**WHAT TO PRODUCE:** When you reach the line that contains "destruct (forEach_keeps rest" in the data below, start reproducing lines exactly, and stop after the line that contains "(forall key fs".

**MATERIAL TO PROCESS:**

Lemma mean_integers (a b : Z) :
  (0 <= a)%Z -> (0 <= b)%Z -> (a + b <= 2 ^ 53)%Z ->
  mean (of_Z a) (of_Z b) = Fin (Qred (inject_Z (a + b) / 2)).
Proof.
  intros Ha Hb Hs. unfold mean, of_Z. cbn [add].
  rewrite <- inject_Z_plus, fin_integer by lia.
  unfold div, two. change (is_zero 2) with false. cbv iota.
  apply (fin_dyadic _ (a + b) (-1)).
  - change (two_pow (-1)) with (/ 2)%Q. reflexivity.
  - lia.
  - lia.
  - apply Qle_lt_trans with (inject_Z (2 ^ 53)).
    + assert (E : (Qabs (inject_Z (a + b) / 2) == inject_Z (a + b) / 2)%Q).
      { apply Qabs_pos. apply Qle_shift_div_l; [reflexivity|].
        rewrite Qmult_0_l. change 0%Q with (inject_Z 0).
        rewrite <- Zle_Qle. lia. }
      rewrite E. apply Qle_shift_div_r; [reflexivity|].
      apply Qle_trans with (inject_Z (2 ^ 53)).
      * rewrite <- Zle_Qle. exact Hs.
      * vm_compute. discriminate.
    + vm_compute. reflexivity.
Qed.

(** C4, as the code has it.  When the cleaned field contains a hyphen and
    yields at least two candidates, [parseSpeakers] returns the mean of the
    first and the last candidate as the code computes it,
    [(first + last) / 2] in binary64 arithmetic; for whole candidates
    whose sum does not exceed 2^53 that is the exact arithmetic mean.  In
    particular "1000-2000" gives 1500, "<500" gives 500 and "1,234" gives
    1234. *)
Theorem parseSpeakers_range_mean :
  (forall r : list ascii,
     includes "-" (cleaned r) = true ->
     2 <= length (candidates r) ->
     exists first final : number,
       hd_error (candidates r) = Some first
       /\ last (candidates r) NaN = final
       /\ parseSpeakers (Some r) = Some (div (add first final) two))
  /\ (forall a b : Z,
        (0 <= a)%Z -> (0 <= b)%Z -> (a + b <= 2 ^ 53)%Z ->
        div (add (of_Z a) (of_Z b)) two
        = Fin (Qred (inject_Z (a + b) / 2)))
  /\ parseSpeakers (Some (js "1000-2000")) = Some (Fin 1500)
  /\ parseSpeakers (Some (js "<500")) = Some (Fin 500)
  /\ parseSpeakers (Some (js "1,234")) = Some (Fin 1234).
Proof.
  split; [|split; [exact mean_integers | repeat split; vm_compute; reflexivity]].
  intros r Hhy Hlen.
  rewrite parseSpeakers_unfold.
  destruct (is_empty (trim r)) eqn:He.
  { rewrite candidates_of_blank in Hlen by assumption. simpl in Hlen. lia. }
  destruct (candidates r) as [|first rest] eqn:Hc; [simpl in Hlen; lia|].
  exists first, (last (first :: rest) NaN). repeat split.
  cbv zeta. rewrite Hhy. apply Nat.leb_le in Hlen. rewrite Hlen.
  simpl andb. cbv iota.
  rewrite (last_default _ first NaN) by discriminate. reflexivity.
Qed.

Lemma parseSpeakers_range_mean_witness :
  (exists first final : number,
     hd_error (candidates (js "1000-2000")) = Some first
     /\ last (candidates (js "1000-2000")) NaN = final
     /\ parseSpeakers (Some (js "1000-2000"))
        = Some (div (add first final) two))
  /\ div (add (of_Z 1000) (of_Z 2001)) two = Fin (Qred (inject_Z 3001 / 2)).
Proof.
  split.
  - apply (proj1 parseSpeakers_range_mean (js "1000-2000")).
    + vm_compute. reflexivity.
    + vm_compute. apply le_n.
  - apply (proj1 (proj2 parseSpeakers_range_mean) 1000%Z 2001%Z);
      vm_compute; discriminate.
Defined.
(** *** [classify_element] *)

(** [' '.join(classes).lower() if classes else ""] *)
Definition class_text_of (attrs : list (string * attr_value)) : string :=
  let classes :=
    match get "class" attrs with
    | None => []
    | Some (AttrList l) => l
    | Some (AttrStr s) => Py.split s
    end in
  match classes with
  | [] => ""
  | _ => Py.lower (Py.join " " classes)
  end.

(** Truthiness of [element.find(names)] *)
Definition finds (names : list string) (element : node) : bool :=
  match find names element with Some _ => true | None => false end.

Definition classify_element (element : node) : result exception category :=
  match element with
  | Tag element_type attrs _ =>
      let class_text := class_text_of attrs in
      Ok
        (if String.eqb element_type "button" || Py.str_in "btn" class_text
            || Py.str_in "button" class_text then buttons
         else if String.eqb element_type "form" || finds ["form"] element
         then forms
         else if String.eqb element_type "header"
                 || Py.str_in "header" class_text || finds ["h1"] element
         then headers
         else if String.eqb element_type "nav" || Py.str_in "nav" class_text
                 || Py.str_in "navbar" class_text
                 || Py.str_in "menu" class_text then navbars
         else if String.eqb element_type "table" || finds ["table"] element
         then tables
         else if Py.str_in "card" class_text
                 || (String.eqb element_type "div" && finds ["img"] element
                     && (1 <? length (find_all ["div"] element))%nat)
         then cards
         else if Py.str_in "container" class_text
                 || Py.str_in "wrapper" class_text then containers
         else if Py.str_in "grid" class_text || Py.str_in "row" class_text
                 || Py.str_in "flex" class_text then grids
         else if Py.in_list element_type ["input"; "select"; "textarea"]
                 || finds ["input"; "select"; "textarea"] element then inputs
         else if String.eqb element_type "footer"
                 || Py.str_in "footer" class_text then footers
         else if String.eqb element_type "section"
                 || Py.str_in "section" class_text then sections
         else if String.eqb element_type "a" || finds ["a"] element then links
         else other)
  | _ => Err (AttributeError "object has no attribute 'get'")
  end.

(** *** [extract_elements_from_html] *)

(** [' '.join(classes)] when the class value is a list, [str(classes)]
    otherwise; the default of [tag.get('class', [])] is the empty list. *)
Definition class_str_of (tag : node) : string :=
  match tag with
  | Tag _ attrs _ =>
      match get "class" attrs with
      | None => Py.join " " []
      | Some (AttrList classes) => Py.join " " classes
      | Some (AttrStr classes) => classes
      end
  | _ => ""
  end.

Definition tailwind_markers : list string :=
  [ "bg-"; "text-"; "p-"; "m-"; "flex"; "grid"; "rounded"; "shadow";
    "border"; "hover:"; "focus:" ].

Definition starts_with_marker (s : string) : bool :=
  existsb (fun p => String.prefix p s) tailwind_markers.

Fixpoint marker_after_space (s : string) : bool :=
  match s with
  | EmptyString => false
  | String c t => (Py.is_space c && starts_with_marker t) || marker_after_space t
  end.

(** [re.search(r'(^|\s)(bg-|text-|...|focus:)', class_str)] *)
Definition tailwind_search (class_str : string) : bool :=
  starts_with_marker class_str || marker_after_space class_str.

(** [soup.find_all(True, class_=True)]: the tags that carry a class. *)
Definition has_class (n : node) : bool :=
  match n with
  | Tag _ attrs _ => match get "class" attrs with Some _ => true | None => false end
  | _ => false
  end.

Definition find_all_with_class (soup : node) : list node :=
  filter (fun d => has_class d) (find_all_tags soup).

(** The two accumulators of the selection: [significant_elements] and
    [total_found]. *)
Definition selection : Type := list node * nat.

Definition first_pass_step (acc : selection) (tag : node) : selection :=
  if tailwind_search (class_str_of tag) then (acc.1 ++ [tag], S acc.2) else acc.

Definition component_types : list string :=
  [ "button"; "card"; "nav"; "header"; "footer"; "form" ].

Definition second_pass_step (component_type : string) (acc : selection)
    (tag : node) : selection :=
  if node_in tag acc.1 then acc
  else if Py.str_in component_type (Py.lower (class_str_of tag))
  then (acc.1 ++ [tag], S acc.2)
  else acc.

Definition first_pass (soup : node) : selection :=
  foldl first_pass_step ([], 0) (find_all_with_class soup).

Definition second_pass (soup : node) (acc : selection) : selection :=
  foldl (fun acc component_type =>
           foldl (second_pass_step component_type) acc
                 (find_all [component_type; "div"; "section"] soup))
        acc component_types.

Definition select_elements (soup : node) : selection :=
  second_pass soup (first_pass soup).

(** The body of the loop over [significant_elements]; the part under
    [self.hash_lock] is one step. *)
Definition process_element (w : world) (element : node) (source_file : string)
  : M unit :=
  match hash_element element with
  | None => ret tt
  | Some element_hash =>
      if negb (Py.truthy element_hash) then ret tt
      else
        seen <- gets (fun st => bool_decide (element_hash ∈ element_hashes st)) ;;
        if negb seen then
          modify (add_hash element_hash) ;;;
          cleaned_element <- call (clean_element w element) ;;
          category <- call (classify_element element) ;;
          modify (append_group category (cleaned_element, source_file)) ;;;
          modify (with_stats incr_unique_elements)
        else modify (with_stats incr_duplicate_elements)
  end.
Lemma pushFile_keeps (grouped grouped' : GroupedFiles)
  (folder key : jsstring) (f : File) (fs : list File) :
  pushFile grouped folder f = Ok grouped' ->
  keyedGet grouped key = Some fs ->
  exists fs', keyedGet grouped' key = Some fs' /\ incl fs fs'.
Proof.
  unfold pushFile. intros P G.
  destruct (streq folder key) eqn:E.
  - apply streq_eq in E. subst key. rewrite G in P. injection P as <-.
    exists (fs ++ [f]). split; [apply keyedGet_set_same|].
    now apply incl_appl, incl_refl.
  - apply streq_neq in E.
    assert (K : forall v, keyedGet (keyedSet grouped folder v) key = Some fs).
    { intros v. rewrite keyedGet_set_other by congruence. exact G. }
    exists fs. split; [|apply incl_refl].
    destruct (keyedGet grouped folder).
    + injection P as <-. apply K.
    + destruct (existsb _ _); [discriminate|]. injection P as <-. apply K.
Qed.

Lemma pushFile_members (grouped grouped' : GroupedFiles)
  (folder key : jsstring) (f g : File) (fs : list File) :
  pushFile grouped folder f = Ok grouped' ->
  In (key, fs) grouped' -> In g fs ->
  (exists fs0, In (key, fs0) grouped /\ In g fs0) \/ (key = folder /\ g = f).
Proof.
  unfold pushFile. intros P I Hg.
  destruct (keyedGet grouped folder) as [old|] eqn:G.
  - injection P as <-. apply In_keyedSet in I as [I|[-> ->]].
    + left. now exists fs.
    + apply in_app_or in Hg as [Hg|[<-|[]]]; [|now right].
      left. exists old. split; [now apply keyedGet_In|exact Hg].
  - destruct (existsb _ _); [discriminate|]. injection P as <-.
    apply In_keyedSet in I as [I|[-> ->]].
    + left. now exists fs.
    + destruct Hg as [<-|[]]. now right.
Qed.

Section Grouping.
Variable root : jsstring.

Lemma forEach_keeps (files : list File) :
  forall grouped grouped' key fs,
    forEach (groupOne root) files grouped = Ok grouped' ->
    keyedGet grouped key = Some fs ->
    exists fs', keyedGet grouped' key = Some fs' /\ incl fs fs'.
Proof.
  induction files as [|x rest IH]; intros grouped grouped' key fs; simpl.
  - intros [= <-] G. exists fs. split; [exact G|apply incl_refl].
  - destruct (groupOne root grouped x) as [g1|e] eqn:S; [|discriminate].
    intros F G. rewrite groupOne_folderOf in S.
    assert (exists fs1, keyedGet g1 key = Some fs1 /\ incl fs fs1)
      as (fs1 & G1 & I1).
    { destruct (folderOf root x).
      - eapply pushFile_keeps; eauto.
      - injection S as <-. exists fs. split; [exact G|apply incl_refl]. }
    destruct (IH g1 grouped' key fs1 F G1) as (fs' & G' & I').
    exists fs'. split; [exact G'|]. eapply incl_tran; eauto.
Qed.

Lemma forEach_files (files : list File) :
  forall grouped grouped' f folder,
    forEach (groupOne root) files grouped = Ok grouped' ->
    In f files -> folderOf root f = Some folder ->
    exists fs, keyedGet grouped' folder = Some fs /\ In f fs.
Proof.
  induction files as [|x rest IH]; intros grouped grouped' f folder; simpl;
    [intros _ []|].
  destruct (groupOne root grouped x) as [g1|e] eqn:S; [|discriminate].
  intros F [->|I] Hf.
  - rewrite groupOne_folderOf, Hf in S.
    destruct (pushFile_adds grouped g1 folder f S) as (fs & G & I).
    destruct (forEach_keeps rest g1 grouped' folder fs F G) as (fs' & G' & I').
    exists fs'. split; [exact G'|now apply I'].
  - eapply IH; eauto.
Qed.

Lemma forEach_members (files : list File) :
  forall grouped grouped',
    forEach (groupOne root) files grouped = Ok grouped' ->
    (forall key fs g, In (key, fs) grouped -> In g fs ->
                      folderOf root g = Some key) ->
    forall key fs g, In (key, fs) grouped' -> In g fs ->
                     folderOf root g = Some key.
Proof.
  induction files as [|x rest IH]; intros grouped grouped'; simpl.
  - intros [= <-] Inv. exact Inv.
  - destruct (groupOne root grouped x) as [g1|e] eqn:S; [|discriminate].
    intros F Inv. apply (IH _ _ F).
    intros key fs g I Hg. rewrite groupOne_folderOf in S.
    destruct (folderOf root x) as [folder|] eqn:Fx.
    + destruct (pushFile_members grouped g1 folder key x g fs S I Hg)
        as [(fs0 & I0 & Hg0)|[-> ->]]; [eauto|exact Fx].
    + injection S as <-. eauto.
Qed.
End Grouping.

Lemma folderOf_other_root (root : jsstring) (f : File)
  (p0 p1 : jsstring) (more : list jsstring) :
  pathParts f = p0 :: p1 :: more -> p0 <> root ->
  folderOf root f = Some p0.
Proof.
  intros P N. unfold folderOf. rewrite P. simpl.
  apply streq_neq in N. now rewrite N.
Qed.

Lemma folderOf_parent (root : jsstring) (f : File) (key : jsstring) :
  folderOf root f = Some key ->
  List.length (withoutRoot root (pathParts f)) = 2 ->
  parentFolder f = Some key.
Proof.
  unfold folderOf, parentFolder.
  destruct (pathParts f) as [|p0 ps]; simpl; [discriminate|].
  destruct (streq p0 root).
  - destruct ps as [|a [|b [|c rest]]]; simpl; try discriminate.
    now intros [= ->] _.
  - destruct ps as [|b [|c rest]]; simpl; try discriminate.
    now intros [= ->] _.
Qed.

**EXERCISE RESULT:**
    destruct (forEach_keeps rest g1 grouped' folder fs F G) as (fs' & G' & I').
    exists fs'. split; [exact G'|now apply I'].
  - eapply IH; eauto.
Qed.

Lemma forEach_members (files : list File) :
  forall grouped grouped',
    forEach (groupOne root) files grouped = Ok grouped' ->
    (forall key fs g, In (key, fs) grouped -> In g fs ->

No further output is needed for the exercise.